Security relies upon identifying, normalizing and successfully authenticating network devices. You can choose from several authentication themes, including the never-recommended completely open AP, as well as WPA/WPA2, along with 802.1x authentication. (The latter requires a Radius server in the circuit; there is a plug-in, but it uses a pre-shared key and therefore might not be useful, according to Radius experts.) You can also use Google authentication, where a Google authentication proxy circuit is tenable in conjunction with the walled garden software offered by the APs. The walled garden gateway is highly customizable, although the garden HTML splash screen editor frustrated us.

WPA2 can use the IEEE 802.1a and 802.1q IKE protocols, whose authentication is also external to the Mojo Network components. Using IKE is non-trivial for some organizations and so WPA2 PreSharedKey/PSK is most commonly used. As mentioned, we did not test third-party security providers with MojoNetwork’s APs.

Events

The bad guys wind up listed in the Events tab. Should a rogue AP appear – and anyone with a smartphone can make a rogue AP accidentally by attempting to share their Internet connection – that device remains permanently on the possible rogue AP list.

False positives such as these make it trickier to perform intrusion prevention and forensic analysis by dirtying the lists unnecessarily. You have to individually acknowledge each event – there can be hundreds of them – and add a note to each. We found this tedious in the extreme. This strictness will appeal, however, to diligent organizations. Great for documentation, bureaucracy for others. You use the same log to record system and performance-related events.

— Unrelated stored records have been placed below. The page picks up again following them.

Lemma filter_root_head (keep : Tag -> bool) (t : Tag) :
  same_head t (tree (_filter_branches (Some keep) t))
  /\ hidden (tree (_filter_branches (Some keep) t)) = hidden t
  /\ text_leaves (contents (tree (_filter_branches (Some keep) t)))
     = text_leaves (contents t).
Proof.
  destruct t as [o nm at_ hd cs]. destruct (keep (mkTag o nm at_ hd cs)) eqn:K.
  - rewrite filter_match by assumption. now repeat split.
  - rewrite filter_descend by assumption. cbn [tree contents hidden].
    rewrite text_leaves_surviving. now repeat split.
Qed.

Lemma filter_elements_origin (keep : Tag -> bool) (t : Tag) :
  forall e', In e' (elements (tree (_filter_branches (Some keep) t))) ->
    exists e, In e (elements t) /\ same_head e e' /\ hidden e' = hidden e
              /\ text_leaves (contents e') = text_leaves (contents e).
Proof.
  induction t as [o nm at_ hd cs IH] using Tag_induction.
  rewrite Forall_forall in IH. intros e' He'.
  destruct (keep (mkTag o nm at_ hd cs)) eqn:K.
  - rewrite filter_match in He' by assumption. cbn [tree] in He'.
    exists e'. now repeat split.
  - pose proof (filter_root_head keep (mkTag o nm at_ hd cs)) as R.
    rewrite filter_descend in * by assumption. cbn [tree] in *.
    rewrite elements_eq in He'. destruct He' as [<-|He'].
    + exists (mkTag o nm at_ hd cs). split; [apply elements_self|exact R].
    + apply in_descendants in He'. cbn [contents] in He'.
      destruct He' as (c' & Hc' & He').
      apply in_tags_surviving in Hc'. destruct Hc' as (c & Hc & _ & ->).
      destruct (IH c Hc e' He') as (e & He & Hh).
      exists e. split; auto. rewrite elements_eq. right.
      apply in_descendants. eauto.
Qed.

(** X2: Branch Filter only removes. Every element of the filtered tree is
    an object of the input with the name, the attributes and the text
    leaves it had, and the root is among them whatever the run reports. *)
Theorem filter_only_removes (keep : Tag -> bool) (t : Tag) :
  let t' := tree (_filter_branches (Some keep) t) in
  same_head t t'
  /\ forall e', In e' (elements t') ->
       exists e, In e (elements t) /\ same_head e e' /\ hidden e' = hidden e
                 /\ text_leaves (contents e') = text_leaves (contents e).
Proof.
  split; [apply filter_root_head|apply filter_elements_origin].
Qed.

Lemma child_elements (t c e : Tag) :
  In c (tags (contents t)) -> In e (elements c) -> In e (elements t).
Proof.
  intros Hc He. rewrite elements_eq. right. apply in_descendants. eauto.
Qed.

(** The chain of an element holds elements of the tree, each above it. *)
Lemma ancestry_chain (t : Tag) :
  forall anc e a, In (anc, e) (ancestry t) -> In a anc ->
    In a (elements t) /\ In e (descendants a).
Proof.
  induction t as [o nm at_ hd cs IH] using Tag_induction.
  rewrite Forall_forall in IH. intros anc e a H Ha.
  apply in_ancestry in H. cbn [contents] in H.
  destruct H as [[-> _]|(c & anc0 & Hc & -> & H)]; [destruct Ha|].
  destruct Ha as [<-|Ha].
  - split; [apply elements_self|].
    apply in_descendants. exists c. split; auto.
    eapply ancestry_elements; eauto.
  - destruct (IH c Hc anc0 e a H Ha) as [H1 H2]. split; auto.
    eapply child_elements; eauto.
Qed.
Lemma free_body_ok h s l1 n l2 :
  0 < s → Forall (λ b, 0 ≤ b_size b) (l1 ++ Blk true n :: l2) →
  s + span (l1 ++ Blk true n :: l2) < 4294967296 →
  mapped (hmem h) s (span (l1 ++ Blk true n :: l2)) →
  seg (hmem h) 0 s (l1 ++ Blk true n :: l2) 0 →
  ∃ m', free_body (s + span l1) h = Ok tt (set_mem h m') ∧
    seg m' 0 s (free l1 n l2) 0 ∧
    (∀ b k, mapped (hmem h) b k → mapped m' b k) ∧
    (∀ x, x < s ∨ s + span (l1 ++ Blk true n :: l2) ≤ x ∨
          in_live s l1 x ∨ in_live (s + span l1 + 16 + n) l2 x → m' !! x = hmem h !! x).
Proof.
  intros Hs Hall Hend Hm Hseg. rewrite span_app in *. apply Forall_app in Hall as [Hl1 Hl2'].
  pose proof (span_nonneg l1 Hl1). apply Forall_cons in Hl2' as [Hn Hl2]. simpl in Hn.
  pose proof (span_nonneg l2 Hl2). apply seg_mid in Hseg as [Hs1 Hs2].
  set (a := s + span l1) in *. set (len := span (Blk true n :: l2)) in *.
  destruct (clear_used h (last_addr 0 s l1) a n l2) as (m1 & E1 & Hs2' & F1); auto; try lia.
  { eapply mapped_sub; [done|lia|lia]. }
  unfold free_body. hrun E1. set (h1 := set_mem h m1).
  assert (seg m1 0 s (l1 ++ Blk false n :: l2) 0) as Hs3.
  { apply seg_mid. split; [|done]. eapply seg_before; eauto; lia. }
  assert (mapped m1 s (span (l1 ++ Blk false n :: l2))) as Hm1 by (rewrite span_app; by apply F1).
  assert (Forall (λ b, 0 ≤ b_size b) (l1 ++ Blk false n :: l2)) as Hall.
  { apply Forall_app. split; [done|]. by constructor. }
  assert (s + span (l1 ++ Blk false n :: l2) < 4294967296) as Hend1 by (by rewrite span_app).
  destruct (free_cases l1 n l2) as [(r & k & -> & ->)|[Hc ->]].
  - rewrite <-app_assoc in *. simpl in Hs3, Hm1, Hall, Hend1.
    destruct (merge_both_free h1 s r k n l2) as (m2 & E2 & G2 & F2 & F2'); auto.
    subst a len. rewrite span_app in *. simpl in *. unfold HDR in *.
    replace (s + span r + 16 + k) with (s + (span r + (16 + k + 0))) in * by lia.
    exists m2. rewrite E2. split; [done|]. split; [done|]. split; [by intros; apply F2, F1|].
    intros x Hx. apply Forall_app in Hl1 as [Hr [Hk _]%Forall_cons].
    pose proof (span_nonneg r Hr). simpl in Hk.
    assert (in_live s (r ++ [Blk false k]) x → x < s + span r) as Hlive.
    { intros [Hin|[[? _]|(? & ? & Hnil & _)]%in_live_cons]%in_live_app; [|done|].
      - apply in_live_range in Hin; [lia|done].
      - by apply elem_of_nil in Hnil. }
    rewrite F2', (proj2 F1); [done|intuition lia..].
  - destruct (merge_after_used h1 s l1 n l2) as (m2 & E2 & G2 & F2 & F2'); auto.
    fold a in E2. exists m2. rewrite E2. split; [done|]. split; [done|].
    split; [by intros; apply F2, F1|]. intros x Hx. assert (in_live s l1 x → x < a) as Hlive.
    { intros Hin. apply in_live_range in Hin; [lia|done]. }
    subst a len. simpl in *. unfold HDR in *.
    rewrite F2', (proj2 F1); [done|intuition lia..].
Qed.

(** The search of [kmalloc_alligned] is first fit and leaves memory alone. *)
Definition row_ptr (a : Z) (l : list blk) : Z := match l with [] => 0 | _ => a end.

Lemma alligned_search h p a l size fuel :
  0 < a → a mod 4 = 0 → 0 ≤ size → word_sized l → a + span l < 4294967296 →
  mapped (hmem h) a (span l) → seg (hmem h) p a l 0 → (S (length l) < fuel)%nat →
  alligned_loop fuel size 4 (row_ptr a l) 0 h =
    Ok (match alloc size l with Some (off, _) => a + off | None => 0 end) h.
Proof.
  revert p a fuel. induction l as [|[u n] l IH]; intros p a fuel Ha Hmod Hsz Hw Hend Hm Hseg Hf;
    (destruct fuel as [|fuel]; [simpl in Hf; lia|]).
  { done. }
  destruct Hseg as [(H0 & H4 & H8 & H12) Hs]. apply Forall_cons in Hw as [[Hn Hn4] Hw].
  pose proof (word_sized_span l Hw) as [Hsp Hsp4]. simpl in *. unfold HDR in *.
  rewrite truth_true by lia. cbn [andb Z.eqb]. unfold alligned_body, SIZEOF_BLOCK.
  hstep. rewrite H0.
  assert (u32 (a + 16) mod 4 = 0) as Hal by word_lia.
  assert (∀ r, bind (ld_next a) (λ nx, alligned_loop fuel size 4 nx r) h =
    alligned_loop fuel size 4 (row_ptr (a + 16 + n) l) r h) as Hnext.
  { intros r. hstep. rewrite H8. by destruct l. }
  assert (alligned_loop fuel size 4 (row_ptr (a + 16 + n) l) 0 h =
    Ok (match alloc size l with Some (off, _) => a + 16 + n + off | None => 0 end) h) as Hrest.
  { eapply IH; eauto; try lia; [word_lia|]. eapply mapped_sub; [done|lia|lia]. }
  assert (∀ o : option (Z * list blk), match o with Some (off, _) => a + 16 + n + off | None => 0 end =
    match match o with Some (off, r') => Some (16 + n + off, Blk u n :: r') | None => None end with
    Some (off, _) => a + off | None => 0 end) as Hshift by (intros [[]|]; [lia|done]).
  destruct u; cbn [b2z Z.eqb negb andb].
  { rewrite bind_ret_l, Hnext, Hrest. by rewrite Hshift. }
  rewrite Hal. cbn [Z.eqb negb]. hstep. rewrite H12, bind_ret_l, Hnext, Z.gtb_ltb.
  destruct (Z.ltb_spec size n); cbn [andb].
  - destruct fuel as [|fuel]; [lia|]. cbn [alligned_loop].
    rewrite (proj2 (Z.eqb_neq a 0)), andb_false_r by lia. unfold ret. f_equal. lia.
  - rewrite Hrest. by rewrite Hshift.
Qed.

(** So is the one of [kmalloc] itself. *)
Lemma kmalloc_search h p a l size fuel :
  0 < a → word_sized l → a + span l < 4294967296 →
  mapped (hmem h) a (span l) → seg (hmem h) p a l 0 → (S (length l) < fuel)%nat →
  kmalloc_loop fuel size (row_ptr a l) 0 h =
    Ok (match alloc size l with Some (off, _) => a + off | None => 0 end) h.
Proof.
  revert p a fuel. induction l as [|[u n] l IH]; intros p a fuel Ha Hw Hend Hm Hseg Hf;
    (destruct fuel as [|fuel]; [simpl in Hf; lia|]).
  { done. }
  destruct Hseg as [(H0 & H4 & H8 & H12) Hs]. apply Forall_cons in Hw as [[Hn Hn4] Hw].
  pose proof (word_sized_span l Hw) as [Hsp Hsp4]. simpl in *. unfold HDR in *.
  rewrite truth_true by lia. cbn [andb Z.eqb]. hstep. rewrite H12, Z.gtb_ltb.
  assert (∀ r, bind (ld_next a) (λ nx, kmalloc_loop fuel size nx r) h =
    kmalloc_loop fuel size (row_ptr (a + 16 + n) l) r h) as Hnext.
  { intros r. hstep. rewrite H8. by destruct l. }
  assert (kmalloc_loop fuel size (row_ptr (a + 16 + n) l) 0 h =
    Ok (match alloc size l with Some (off, _) => a + 16 + n + off | None => 0 end) h) as Hrest.
  { eapply IH; eauto; try lia. eapply mapped_sub; [done|lia|lia]. }
  assert (∀ o : option (Z * list blk), match o with Some (off, _) => a + 16 + n + off | None => 0 end =
    match match o with Some (off, r') => Some (16 + n + off, Blk u n :: r') | None => None end with
    Some (off, _) => a + off | None => 0 end) as Hshift by (intros [[]|]; [lia|done]).
  destruct (Z.ltb_spec size n) as [Hlt|Hge].
  2:{ rewrite andb_false_r, bind_ret_l, Hnext, Hrest. by rewrite Hshift. }
  rewrite bind_assoc. hstep. rewrite H0. destruct u; cbn [b2z Z.eqb negb andb]; rewrite bind_ret_l, Hnext.
  - rewrite Hrest. by rewrite Hshift.
  - destruct fuel as [|fuel]; [lia|]. cbn [kmalloc_loop].
    rewrite (proj2 (Z.eqb_neq a 0)), andb_false_r by lia. unfold ret. f_equal. lia.
Qed.

(** ** Lemmas: the operations on the heap *)

Lemma heap_repr_set_mem h m bs :
  heap_repr h bs →
  mapped m (heap_start h) (heap_end h - heap_start h) →
  ∀ bs', bs' ≠ [] → word_sized bs' → span bs' = span bs →
  seg m 0 (heap_start h) bs' 0 → heap_repr (set_mem h m) bs'.
Proof. intros [] ? bs' ?? E ?. constructor; simpl; auto. by rewrite E. Qed.

Lemma row_length_fuel h bs : heap_repr h bs → (S (length bs) < walk_fuel h)%nat.
Proof.
  intros [_ Hsz _ [Hend _] _ _ Hw _]. unfold walk_fuel, SIZEOF_BLOCK. rewrite Hsz, <-Hend.
  replace (heap_start h + span bs - heap_start h) with (span bs) by lia.
  enough (16 * length bs ≤ span bs) by word_lia.
  clear -Hw. induction Hw as [|b l [? ?] Hw IH]; simpl; [lia|]. unfold HDR in *. lia.
Qed.

Lemma kheap_init_spec start endd h :
  heap_bounds start endd → mapped (hmem h) start (endd - start) →
  ∃ h', kheap_init start endd h = Ok tt h' ∧ heap_start h' = start ∧ heap_end h' = endd ∧
    heap_repr h' [Blk false (endd - start - 16)].
Proof.
  unfold heap_bounds, SIZEOF_BLOCK. intros (H1 & H2 & H3 & H4) Hm.
  unfold kheap_init, SIZEOF_BLOCK. rewrite bind_modify, bind_get. simpl.
  rewrite (u32_small (endd - start)) by lia.
  destruct (memset_ok start 0 (endd - start) (hmem h)) as (m' & E & Hm'); [done|lia..|].
  assert (mapped m' start (endd - start)) as Hmm.
  { intros x Hx. rewrite (Hm' x). rewrite decide_True by lia. eauto. }
  unfold on_mem at 1, zoom at 1, bind at 1. simpl. rewrite E. unfold bind at 1 2. simpl.
  set (h1 := mkHeap start endd (endd - start) start m'). change m' with (hmem h1) in Hmm.
  do 4 hstep. rewrite (u32_small (endd - start - 16)) by lia.
  eexists. split; [done|]. simpl. split; [done|]. split; [done|].
  constructor; simpl; auto; try (unfold HDR; lia).
  - eauto 20 with kernel.
  - constructor; [|constructor]. simpl. word_lia.
  - split; [|done]. unfold header. simpl. hread. fields.
Qed.

(** Taking the block the search found. *)
Lemma take_found h bs size off bs' :
  heap_repr h bs → 0 ≤ size → alloc size bs = Some (off, bs') →
  ∃ m', (split_block (heap_start h + off) size ;;; st_used (heap_start h + off) 1 ;;;
         ret (u32 (heap_start h + off + SIZEOF_BLOCK))) h = Ok (heap_start h + off + 16) (set_mem h m') ∧
    0 < heap_start h + off ∧ mapped m' (heap_start h) (heap_end h - heap_start h) ∧
    seg m' 0 (heap_start h) bs' 0 ∧ bs' ≠ [] ∧
    (∀ x, x < heap_start h ∨ heap_end h ≤ x ∨ in_live (heap_start h) bs x → m' !! x = hmem h !! x).
Proof.
  intros Hr Hsz Ea. pose proof Hr as [Hf Hhs [Hs0 Hs4] [Hend Hmax] Hm Hne Hw Hseg].
  apply alloc_inv in Ea as (l1 & [u n] & l2 & -> & -> & -> & Hu & Hn & _). simpl in Hu, Hn. subst u.
  apply word_sized_app in Hw as [Hw1 Hw2]. apply Forall_cons in Hw2 as [_ Hw2].
  apply word_sized_nonneg in Hw1, Hw2. pose proof (span_nonneg l1 Hw1). pose proof (span_nonneg l2 Hw2).
  apply seg_mid in Hseg as [Hs1 Hs2]. rewrite span_app in *.
  destruct (take_block h (last_addr 0 (heap_start h) l1) (heap_start h + span l1) n size l2)
    as (m' & Et & Hs2' & Hf'); auto; try lia.
  { simpl in *. unfold HDR in *. eapply mapped_sub; [done|lia|lia]. }
  rewrite Et. exists m'. split; [done|]. split; [lia|]. split; [by apply Hf'|]. split; [|split].
  - apply seg_app; [unfold carve; by case_match|]. split; [|done].
    eapply seg_before; eauto; lia.
  - unfold carve. case_match; by destruct l1.
  - intros x Hx. apply Hf'. simpl in *. unfold HDR in *.
    destruct Hx as [?|[?|[Hx|Hx]%in_live_app]]; [lia|lia|..].
    + apply in_live_range in Hx; [lia|done].
    + apply in_live_cons in Hx as [[? _]|Hx]; [done|]. by right; right.
Qed.

(** Words, and the single byte for which [kmalloc] has a search of its own. *)
Lemma kmalloc_any_spec h bs size :
  heap_repr h bs → size = 1 ∨ word_request size →
  match alloc size bs with
  | Some (off, bs') =>
      ∃ m', kmalloc size h = Ok (heap_start h + off + 16) (set_mem h m') ∧
        (word_request size → heap_repr (set_mem h m') bs') ∧ seg m' 0 (heap_start h) bs' 0 ∧
        (∀ x, x < heap_start h ∨ heap_end h ≤ x ∨ in_live (heap_start h) bs x →
              m' !! x = hmem h !! x)
  | None => kmalloc size h = if size =? 1 then Ok 0 h else Panic "can't allocate memory" h
  end.
Proof.
  intros Hr Hor. pose proof Hr as [Hf Hhs [Hs0 Hs4] [Hend Hmax] Hm Hne Hw Hseg].
  assert (span bs = heap_end h - heap_start h) as Hspan by lia.
  assert (first h = row_ptr (heap_start h) bs) as Hrow by (rewrite Hf; by destruct bs).
  pose proof (row_length_fuel h bs Hr) as Hfuel. rewrite <-Hspan in Hm.
  assert (kmalloc size h = match alloc size bs with
    | Some (off, _) => (split_block (heap_start h + off) size ;;; st_used (heap_start h + off) 1 ;;;
         ret (u32 (heap_start h + off + SIZEOF_BLOCK))) h
    | None => if size =? 1 then Ok 0 h else Panic "can't allocate memory" h end) as ->.
  { unfold kmalloc. destruct (Z.eqb_spec size 1) as [->|Hne1]; cbn [negb].
    - pose proof (kmalloc_search h 0 (heap_start h) bs 1 (walk_fuel h) Hs0 Hw ltac:(lia) Hm Hseg Hfuel) as E.
      rewrite <-Hrow in E. rewrite bind_get, (bind_ok _ _ _ _ _ E). destruct (alloc 1 bs) as [[off bs']|] eqn:Ea; [|done].
      destruct (take_found h bs 1 off bs' Hr ltac:(lia) Ea) as (_ & _ & Hpos & _). by rewrite (proj2 (Z.eqb_neq _ 0)) by lia.
    - destruct Hor as [|[Hsz Hmod]]; [done|]. unfold kmalloc_alligned.
      pose proof (alligned_search h 0 (heap_start h) bs size (walk_fuel h) Hs0 Hs4 ltac:(lia) Hw ltac:(lia) Hm Hseg Hfuel) as E.
      rewrite <-Hrow in E. rewrite bind_get, (bind_ok _ _ _ _ _ E). destruct (alloc size bs) as [[off bs']|] eqn:Ea; [|done].
      destruct (take_found h bs size off bs' Hr ltac:(lia) Ea) as (_ & _ & Hpos & _). by rewrite (proj2 (Z.eqb_neq _ 0)) by lia. }
  destruct (alloc size bs) as [[off bs']|] eqn:Ea; [|done].
  assert (0 ≤ size) as Hsz by (destruct Hor as [->|[? _]]; lia).
  destruct (take_found h bs size off bs' Hr Hsz Ea) as (m' & Et & _ & Hm' & Hseg' & Hne' & Hfr).
  exists m'. split; [done|]. split; [|split; [done|done]]. intros [_ Hmod].
  apply heap_repr_set_mem with (bs := bs); try done; [by eapply alloc_word_sized|by eapply alloc_span].
Qed.
Lemma kmalloc_spec h bs size :
  heap_repr h bs → word_request size →
  match alloc size bs with
  | Some (off, bs') =>
      ∃ m', kmalloc size h = Ok (heap_start h + off + 16) (set_mem h m') ∧
        heap_repr (set_mem h m') bs' ∧
        (∀ x, x < heap_start h ∨ heap_end h ≤ x ∨ in_live (heap_start h) bs x →
              m' !! x = hmem h !! x)
  | None => kmalloc size h = Panic "can't allocate memory" h
  end.
Proof.
  intros Hr Hs. pose proof (kmalloc_any_spec h bs size Hr (or_intror Hs)) as H.
  destruct (alloc size bs) as [[off bs']|].
  - destruct H as (m' & E & Hr' & _ & Hfr). exists m'. by split_and!; [|apply Hr'|].
  - destruct (Z.eqb_spec size 1) as [->|]; [|done]. by destruct Hs as [_ Hmod].
Qed.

Authentication and rogue classification is important, because Mojo’s infrastructure attempts to detect other APs on the backbone or enterprise network. If it can do that, it considers them non-hostile. But if the logic can’t detect an AP (often by Mac address, but we suspect there are more methods), then the potentially rogue AP is considered to be hostile, and man-in-the-middle attacks or other attacks could be taking place.

We tested rogue APs both through emulation as well as actual rogue APs, then connected a rogue to the network to see if Mojo's cloud logic could identify it as a rogue. It took less than a minute, but we would have preferred it happen instantly.

External APs can optionally be auto-classified as rogue, but are automatically qualified. Rogue APs and clients trigger alarms, sometimes noisily (lots of log entries), and Mojo supports syslog pipes to an organization’s syslog analyzer(s) for regulatory/compliance purposes. The physical location of the rogue or potential rogue can then be vectored on the location map. It could be as innocent as someone trying to configure their device or they could be looking to snarf user credentials or cause re-association blockages, a kind of Denial of Service/DoS attack. There are many variants of DoS attacks disambiguated in the Forensics section of the Mojo Dashboard. The noise is therefore necessary.

Monitoring and Forensics

Monitored APs render interesting information, including an event log, but also a very difficult-to-read rendering (dark red text on a black background) of congestion information encountered by clients of the specific AP. Also included are traffic profiles, including top application for the AP. Amusingly, Spotify topped the list of several APs in our live test environment.

Tom Henderson/IDG

The information regarding the radios in the APs renders a configuration listing of how the radios are related to WiFi channels, but also about their worst-case client sensitivity (how radiologically close, similar to “bars”) measured as RSSI (in dbm). This indicates the weakest signal the AP radio had with a client.

As we used three SSIDs and six APs, we could track traffic per SSID and the type of authentication used. We also got saw how the clients spread over the SSID/WLAN AP radios. We caught an Amazon video lover this way. It was 9 p.m., and he or she was the sole person in the building.